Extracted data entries
Lemma updaterFor_le st cvr w :
  versionLe (cvr_version (orig (updaterFor st cvr w)))
            (cvr_version (edited (updaterFor st cvr w))).
Proof.
  destruct w as [|changed|target replica changed]; simpl.
  - apply versionLe_refl.
  - destruct changed; [|apply versionLe_refl].
    rewrite ensureNewVersion_orig. apply ensureNewVersion_le, versionLe_refl.
  - assert (versionLe (cvr_version (orig (CVRQueryDrivenUpdater st cvr target replica)))
              (cvr_version (edited (CVRQueryDrivenUpdater st cvr target replica))))
      as Hle.
    { unfold CVRQueryDrivenUpdater. destruct (str_gt _ _) eqn:Hgt; simpl.
      - by apply versionLt_le, advance_greater.
      - apply versionLe_refl. }
    destruct changed; [|done].
    rewrite ensureNewVersion_orig. by apply ensureNewVersion_le.
Qed.

Lemma nonDecreasing_snoc vs a b :
  nonDecreasing vs → last vs = Some a → versionLe a b → nonDecreasing (vs ++ [b]).
Proof.
  intros Hvs Hlast Hab i x y Hx Hy.
  destruct (decide (S i < length vs)%nat) as [Hlt|Hge].
  - rewrite lookup_app_l in Hx, Hy by lia. by eapply Hvs.
  - assert (S i = length vs) as Hi.
    { apply lookup_lt_Some in Hy. rewrite length_app in Hy. simpl in Hy. lia. }
    rewrite lookup_app_l in Hx by lia.
    rewrite lookup_app_r, Hi, Nat.sub_diag in Hy by lia. inversion Hy; subst y.
    rewrite last_lookup in Hlast.
    replace (pred (length vs)) with i in Hlast by lia. congruence.
Qed.

Lemma flush_Ok u now inst inst' cvr' :
  flush u now inst = Ok (inst', cvr') →
  inst_version inst = cvr_version (orig u) ∧
  inst_version inst' = cvr_version (edited u) ∧
  cvr_version cvr' = cvr_version (edited u).
Proof.
  unfold flush. repeat case_bool_decide; simpl; try done.
  by intros [= <- <-].
Qed.

Lemma Consistent_step v0 s ev : Consistent v0 s → Consistent v0 (storeStep s ev).
Proof.
  intros [Hstored Hflushed Hupd]. destruct ev as [p task lastConnect w|p now]; simpl.
  - unfold load. case_bool_decide; [|by split]. split; simpl; try done.
    intros p' u' [[<- <-]|[Hne Hu]]%lookup_insert_Some; [|by eapply Hupd].
    apply updaterFor_le.
  - destruct (updaters s !! p) as [u|] eqn:Hu; [|by split].
    destruct (flush u now (instance s)) as [[inst' cvr']|e] eqn:Hflush.
    + apply flush_Ok in Hflush as (Hexp & Hnew & Hcvr).
      split; simpl.
      * rewrite app_comm_cons, last_snoc. congruence.
      * rewrite app_comm_cons. eapply nonDecreasing_snoc; [done..|].
        rewrite Hcvr, Hexp. by eapply Hupd.
      * intros p' u' [_ Hu']%lookup_delete_Some. by eapply Hupd.
    + split; simpl; try done.
      intros p' u' [_ Hu']%lookup_delete_Some. by eapply Hupd.
Qed.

- [Required work] Copy word for word the stretch of entries above from the line that has "inst_version inst = cvr_version (orig u) ∧" through the line that has "- unfold load.", both ends included, and nothing outside it.

- [Reply]
  inst_version inst = cvr_version (orig u) ∧
  inst_version inst' = cvr_version (edited u) ∧
  cvr_version cvr' = cvr_version (edited u).
Proof.
  unfold flush. repeat case_bool_decide; simpl; try done.
  by intros [= <- <-].
Qed.

Lemma Consistent_step v0 s ev : Consistent v0 s → Consistent v0 (storeStep s ev).
Proof.
  intros [Hstored Hflushed Hupd]. destruct ev as [p task lastConnect w|p now]; simpl.
  - unfold load. case_bool_decide; [|by split]. split; simpl; try done.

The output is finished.